## Listed records
(* ===== verification/Pricing.v ===== *)
(** * Rate-card pricing ([services/worker/app/budget_pricing.py])

    Token estimates, rate-card matching with [fnmatch.fnmatchcase] and the cost
    of a call in whole cents, rounded up per component. *)

From S2P Require Import Prelude PyText.

(** ** [fnmatch] *)

Inductive Glob :=
| GStar
| GAny
| GLit (c : Z)
| GClass (negated : bool) (ranges : list (Z * Z)).

Definition star : Z := 42.
Definition question : Z := 63.
Definition bracket : Z := 91.
Definition close : Z := 93.
Definition bang : Z := 33.
Definition hyphen : Z := 45.

(** The end of a bracket expression: the position of the closing bracket,
    counted from the start of [s], if there is one. *)
Fixpoint find_close (s : pystr) : option nat :=
  match s with
  | [] => None
  | c :: r => if c =? close then Some O else S <$> find_close r
  end.

Definition class_end (s : pystr) : option nat :=
  let '(k, s) := match s with c :: r => if c =? bang then (1%nat, r) else (O, s) | [] => (O, s) end in
  let '(k, s) := match s with c :: r => if c =? close then (S k, r) else (k, s) | [] => (k, s) end in
  Nat.add k <$> find_close s.

(** [pat.find('-', k, j)] on the text from [k] on. *)
Fixpoint find_hyphen (s : pystr) : option nat :=
  match s with
  | [] => None
  | c :: r => if c =? hyphen then Some O else S <$> find_hyphen r
  end.

(** The chunks between range hyphens: the search starts [skip] characters into
    the chunk, and every chunk but the last has at least one character. *)
Fixpoint chunks (fuel : nat) (skip : nat) (stuff : pystr) : list pystr :=
  match fuel with
  | O => [stuff]
  | S fuel =>
      match find_hyphen (drop skip stuff) with
      | Some k => take (skip + k) stuff :: chunks fuel 2 (drop (skip + k + 1) stuff)
      | None => [stuff]
      end
  end.

(** An empty last chunk stands for a literal hyphen after the one before. *)
Definition close_chunks (cs : list pystr) : list pystr :=
  match reverse cs with
  | [] :: prev :: rest => reverse ((prev ++ [hyphen]) :: rest)
  | _ => cs
  end.

(** Empty ranges are cut out, from the right. *)
Fixpoint drop_empty_ranges (cs : list pystr) : list pystr :=
  match cs with
  | c0 :: cs =>
      match drop_empty_ranges cs with
      | c1 :: rest =>
          match last c0, c1 with
          | Some a, b :: tl =>
              if b <? a then (removelast c0 ++ tl) :: rest else c0 :: c1 :: rest
          | _, _ => c0 :: c1 :: rest
          end
      | [] => [c0]
      end
  | [] => []
  end.

(** The set of a chunk list: its characters, and a range wherever two chunks
    meet. *)
Fixpoint chunk_ranges (lo : option Z) (cs : list pystr) : list (Z * Z) :=
  match cs with
  | [] => []
  | c :: cs =>
      let '(head_range, c) :=
        match lo, c with Some a, b :: r => ([(a, b)], r) | _, _ => ([], c) end in
      match cs, last c with
      | _ :: _, Some a => head_range ++ ((fun x => (x, x)) <$> removelast c) ++ chunk_ranges (Some a) cs
      | _, _ => head_range ++ ((fun x => (x, x)) <$> c) ++ chunk_ranges None cs
      end
  end.

(** The class of [[stuff]]. *)
Definition parse_class (stuff : pystr) : Glob :=
  let '(neg, body) := match stuff with c :: r => if c =? bang then (true, r) else (false, stuff) | [] => (false, []) end in
  let cs := if existsb (Z.eqb hyphen) stuff
            then drop_empty_ranges (close_chunks (chunks (length body) 1 body))
            else [body] in
  GClass neg (chunk_ranges None cs).

(** [translate]: the pattern's pieces. *)
Fixpoint translate_loop (fuel : nat) (pat : pystr) : list Glob :=
  match fuel, pat with
  | S fuel, c :: r =>
      if c =? star then GStar :: translate_loop fuel r
      else if c =? question then GAny :: translate_loop fuel r
      else if c =? bracket then
        match class_end r with
        | None => GLit bracket :: translate_loop fuel r
        | Some j => parse_class (take j r) :: translate_loop fuel (drop (S j) r)
        end
      else GLit c :: translate_loop fuel r
  | _, _ => []
  end.
Definition translate (pat : pystr) : list Glob := translate_loop (length pat) pat.

Definition glob_char (g : Glob) (c : Z) : bool :=
  match g with
  | GStar => false
  | GAny => true
  | GLit d => c =? d
  | GClass neg rs => xorb neg (existsb (fun p => (p.1 <=? c) && (c <=? p.2)) rs)
  end.

Fixpoint glob_match (p : list Glob) (s : pystr) : bool :=
  match p with
  | [] => match s with [] => true | _ => false end
  | GStar :: p =>
      (fix any (s : pystr) : bool :=
         glob_match p s || match s with [] => false | _ :: s => any s end) s
  | g :: p => match s with c :: s => glob_char g c && glob_match p s | [] => false end
  end.

Definition fnmatchcase (name pat : pystr) : bool := glob_match (translate pat) name.

(** ** Prices *)

Record PriceRow := {
  pr_provider : pystr;
  pr_model_pattern : pystr;
  input_cents_per_1k : Z;
  output_cents_per_1k : Z;
}.

Record Card := { card_version : pystr; card_prices : list PriceRow }.

Definition DEFAULT_OUTPUT_TOKENS : Z := 4096.
Definition TOKENS_PER_MESSAGE : Z := 4.
Definition BYTES_PER_TOKEN : Z := 4.

(** [_heuristic_tokens]; [None] is [UnicodeEncodeError]. *)
Definition heuristic_tokens (content : pystr) : option Z :=
  match content with
  | [] => Some 0
  | _ => (fun b => Z.max (Z.of_nat (length content)) (Z.of_nat (length b) / BYTES_PER_TOKEN))
         <$> utf8_encode content
  end.

Definition estimate_prompt_tokens (system_prompt user_content : pystr) : option (Z * Z) :=
  match heuristic_tokens system_prompt, heuristic_tokens user_content with
  | Some a, Some b => Some (a + TOKENS_PER_MESSAGE + b + TOKENS_PER_MESSAGE, DEFAULT_OUTPUT_TOKENS)
  | _, _ => None
  end.

(** The test [_match_price] makes of one row. *)
Definition price_matches `{UnicodeDB} (provider model : pystr) (row : PriceRow) : bool :=
  let pattern := strip_space (pr_model_pattern row) in
  (bool_decide (u_lower (strip_space (pr_provider row)) = u_lower (strip_space provider))
   && negb (bool_decide (pattern = []))
   && fnmatchcase (strip_space model) pattern)%bool.

Fixpoint match_price `{UnicodeDB} (prices : list PriceRow) (provider model : pystr) : option PriceRow :=
  match prices with
  | [] => None
  | row :: prices => if price_matches provider model row then Some row
                     else match_price prices provider model
  end.

Definition ceil_mul_div_1k (tokens cents_per_1k : Z) : Z :=
  if (tokens =? 0) || (cents_per_1k =? 0) then 0 else (tokens * cents_per_1k + 999) / 1000.

Definition cost_from_rates (in_rate out_rate input_tokens output_tokens : Z) : option Z :=
  if (input_tokens <? 0) || (output_tokens <? 0) then None
  else if (in_rate <? 0) || (out_rate <? 0) then None
  else Some (ceil_mul_div_1k input_tokens in_rate + ceil_mul_div_1k output_tokens out_rate).

Definition estimate_cost `{UnicodeDB} (card : Card) (provider model : pystr)
    (input_tokens output_tokens : Z) : option Z :=
  match card_version card with
  | [] => None
  | _ =>
      match match_price (card_prices card) provider model with
      | None => None
      | Some row => cost_from_rates (input_cents_per_1k row) (output_cents_per_1k row)
                      input_tokens output_tokens
      end
  end.

(** ** Matching *)

(** The language of a pattern. *)
Inductive Matches : list Glob -> pystr -> Prop :=
| M_nil : Matches [] []
| M_star_skip p s : Matches p s -> Matches (GStar :: p) s
| M_star_eat p c s : Matches (GStar :: p) s -> Matches (GStar :: p) (c :: s)
| M_char g p c s : g <> GStar -> glob_char g c = true -> Matches p s -> Matches (g :: p) (c :: s).

#[local] Hint Constructors Matches : ibex.

Lemma glob_star p s : glob_match (GStar :: p) s =
  (glob_match p s || match s with [] => false | _ :: s => glob_match (GStar :: p) s end)%bool.
Proof. by destruct s. Qed.

Lemma glob_match_sound p : forall s, glob_match p s = true -> Matches p s.
Proof.
  induction p as [|g p IH]; intros s Hs.
  - destruct s; [constructor|done].
  - destruct g as [| |d|neg rs]; [|destruct s as [|c s]; [done|]; cbn [glob_match] in Hs;
      apply andb_prop in Hs as [H1 H2]; by apply M_char, IH..].
    induction s as [|c s IHs]; rewrite glob_star in Hs; apply orb_prop in Hs as [Hs|Hs];
      auto with ibex; done.
Qed.

Lemma glob_match_complete p s : Matches p s -> glob_match p s = true.
Proof.
  induction 1 as [|p s _ IH|p c s _ IH|g p c s Hg Hc _ IH].
  - done.
  - rewrite glob_star, IH. done.
  - rewrite glob_star, IH. apply orb_true_r.
  - destruct g; [done|..]; cbn [glob_match]; rewrite Hc, IH; done.
Qed.

Lemma glob_match_spec p s : glob_match p s = true <-> Matches p s.
Proof. split; [apply glob_match_sound|apply glob_match_complete]. Qed.

(** ** Properties *)

(** A row is chosen exactly when it is the first row of the card whose
    provider equals the call's up to case and surrounding white space and whose
    non-empty pattern has the model in its language (the inductive meaning of
    [*], [?] and bracket classes). *)
Theorem match_price_first `{UnicodeDB} (prices : list PriceRow) (provider model : pystr) (row : PriceRow) :
  match_price prices provider model = Some row <->
  exists before after, prices = before ++ row :: after /\
    (u_lower (strip_space (pr_provider row)) = u_lower (strip_space provider) /\
     strip_space (pr_model_pattern row) <> [] /\
     Matches (translate (strip_space (pr_model_pattern row))) (strip_space model)) /\
    Forall (fun r => price_matches provider model r = false) before.
Proof.
  assert (forall r, price_matches provider model r = true <->
    u_lower (strip_space (pr_provider r)) = u_lower (strip_space provider) /\
    strip_space (pr_model_pattern r) <> [] /\
    Matches (translate (strip_space (pr_model_pattern r))) (strip_space model)) as Hm.
  { intros r. unfold price_matches, fnmatchcase.
    rewrite !andb_true_iff, negb_true_iff, bool_decide_eq_true, bool_decide_eq_false, glob_match_spec.
    naive_solver. }
  setoid_rewrite <- Hm. clear Hm. induction prices as [|r prices IH]; cbn.
  - split; [done|]. intros (before & after & Hp & _). by destruct before.
  - destruct (price_matches provider model r) eqn:Hr.
    + split; [intros [= ->]; exists [], prices; auto|].
      intros (before & after & Hp & Ha & Hb). destruct before as [|b before]; cbn in Hp.
      * by injection Hp as ->.
      * injection Hp as -> ->. apply Forall_cons in Hb as [Hb _]. congruence.
    + rewrite IH. split.
      * intros (before & after & -> & Ha & Hb). exists (r :: before), after.
        split; [done|]. split; [done|]. by apply Forall_cons.
      * intros (before & after & Hp & Ha & Hb). destruct before as [|b before]; cbn in Hp.
        -- injection Hp as -> ->. congruence.
        -- injection Hp as -> ->. apply Forall_cons in Hb as [_ Hb]. eauto.
Qed.

Lemma ceil_mul_div_1k_bounds t r : 0 <= t -> 0 <= r ->
  t * r <= 1000 * ceil_mul_div_1k t r < t * r + 1000.
Proof.
  intros Ht Hr. unfold ceil_mul_div_1k. destruct ((t =? 0) || (r =? 0))%bool eqn:E.
  - apply orb_prop in E as [E|E]; apply Z.eqb_eq in E; subst; lia.
  - divmod (t * r + 999) 1000. lia.
Qed.

Lemma ceil_mul_div_1k_mono t t' r r' : 0 <= t <= t' -> 0 <= r <= r' ->
  ceil_mul_div_1k t r <= ceil_mul_div_1k t' r'.
Proof.
  intros Ht Hr. pose proof (ceil_mul_div_1k_bounds t r ltac:(lia) ltac:(lia)).
  pose proof (ceil_mul_div_1k_bounds t' r' ltac:(lia) ltac:(lia)).
  assert (t * r <= t' * r') by nia. lia.
Qed.

(** The cost of a call never undercharges and overcharges by less than one
    cent per component; it is defined exactly for non-negative counts and rates,
    and grows with both. *)
Theorem cost_from_rates_ceiling (in_rate out_rate input_tokens output_tokens : Z) :
  (cost_from_rates in_rate out_rate input_tokens output_tokens = None <->
   input_tokens < 0 \/ output_tokens < 0 \/ in_rate < 0 \/ out_rate < 0) /\
  (forall c, cost_from_rates in_rate out_rate input_tokens output_tokens = Some c ->
     0 <= c /\
     input_tokens * in_rate + output_tokens * out_rate <= 1000 * c <
       input_tokens * in_rate + output_tokens * out_rate + 2 * 1000 /\
     forall in_rate' out_rate' input' output', in_rate <= in_rate' -> out_rate <= out_rate' ->
       input_tokens <= input' -> output_tokens <= output' ->
       exists c', cost_from_rates in_rate' out_rate' input' output' = Some c' /\ c <= c').
Proof.
  unfold cost_from_rates. split.
  - repeat case_if; repeat match goal with H : (_ || _)%bool = true |- _ => apply orb_prop in H as [H|H] end;
      bools; split; try done; lia.
  - intros c Hc. repeat case_if; simplify_eq; bools.
    pose proof (ceil_mul_div_1k_bounds input_tokens in_rate ltac:(lia) ltac:(lia)).
    pose proof (ceil_mul_div_1k_bounds output_tokens out_rate ltac:(lia) ltac:(lia)).
    split; [nia|]. split; [lia|]. intros ir or it ot Hir Hor Hit Hot.
    rewrite !(proj2 (Z.ltb_ge _ _)) by lia. cbn. eexists. split; [done|].
    apply Z.add_le_mono; apply ceil_mul_div_1k_mono; lia.
Qed.

Lemma utf8_char_length c : scalar c = true -> (length (utf8_char c) <= 4)%nat.
Proof. intros _. unfold utf8_char. repeat case_if; cbn; lia. Qed.

(** The token estimate of a prompt is its length in characters: UTF-8
    needs at most four bytes per character, so the byte count divided by
    [BYTES_PER_TOKEN] never exceeds it.  The estimate exists for every text that
    UTF-8 can encode. *)
Theorem heuristic_tokens_is_length (content : pystr) :
  heuristic_tokens content =
  if forallb scalar content then Some (Z.of_nat (length content)) else None.
Proof.
  destruct content as [|c s]; [done|]. unfold heuristic_tokens, utf8_encode.
  set (t := c :: s). destruct (forallb scalar t) eqn:Ht; [|done].
  cbn [fmap option_fmap option_map]. f_equal.
  assert (length (mjoin (utf8_char <$> t)) <= 4 * length t)%nat as Hlen.
  { clearbody t. clear c s. induction t as [|c s IH]; [done|]. cbn in Ht. bools.
    change (mjoin (utf8_char <$> c :: s)) with (utf8_char c ++ mjoin (utf8_char <$> s)).
    rewrite length_app. pose proof (utf8_char_length c ltac:(done)). specialize (IH ltac:(done)). cbn. lia. }
  apply Z.max_l. apply Z.div_le_upper_bound; [done|]. unfold BYTES_PER_TOKEN. lia.
Qed.

Module PricingSample.
#[local] Existing Instance ascii_db.
Definition row (p m : string) : PriceRow :=
  {| pr_provider := lit p; pr_model_pattern := lit m; input_cents_per_1k := 3; output_cents_per_1k := 12 |}.

(** Prefix patterns, classes with ranges and a fixed middle. *)
Example patterns :
  fnmatchcase (lit "gpt-4o-mini") (lit "gpt-4*") = true /\
  fnmatchcase (lit "claude-3-opus") (lit "claude-[3-4]-*") = true /\
  fnmatchcase (lit "claude-5-opus") (lit "claude-[3-4]-*") = false /\
  fnmatchcase (lit "o1") (lit "o[!a-z]") = true /\
  fnmatchcase (lit "b") (lit "[z-a]") = false /\
  fnmatchcase (lit "a[b") (lit "a[b") = true.
Proof. vm_compute. auto 10. Qed.

Example first_row_wins :
  match_price [row "openai" " "; row " OpenAI " "gpt-4*"; row "openai" "*"] (lit "OPENAI") (lit "gpt-4o")
  = Some (row " OpenAI " "gpt-4*").
Proof. vm_compute. reflexivity. Qed.

Example cost_rounds_up : cost_from_rates 3 12 1001 1 = Some (4 + 1).
Proof. reflexivity. Qed.
End PricingSample.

## Task description
Using only the entries above, output the line with "auto with ibex; done.", the line with "row)) = u_lower (strip_space provider) /\", and all lines between them, exactly as they stand.

## Response to the task
      auto with ibex; done.
Qed.

Lemma glob_match_complete p s : Matches p s -> glob_match p s = true.
Proof.
  induction 1 as [|p s _ IH|p c s _ IH|g p c s Hg Hc _ IH].
  - done.
  - rewrite glob_star, IH. done.
  - rewrite glob_star, IH. apply orb_true_r.
  - destruct g; [done|..]; cbn [glob_match]; rewrite Hc, IH; done.
Qed.

Lemma glob_match_spec p s : glob_match p s = true <-> Matches p s.
Proof. split; [apply glob_match_sound|apply glob_match_complete]. Qed.

(** ** Properties *)

(** A row is chosen exactly when it is the first row of the card whose
    provider equals the call's up to case and surrounding white space and whose
    non-empty pattern has the model in its language (the inductive meaning of
    [*], [?] and bracket classes). *)
Theorem match_price_first `{UnicodeDB} (prices : list PriceRow) (provider model : pystr) (row : PriceRow) :
  match_price prices provider model = Some row <->
  exists before after, prices = before ++ row :: after /\
    (u_lower (strip_space (pr_provider row)) = u_lower (strip_space provider) /\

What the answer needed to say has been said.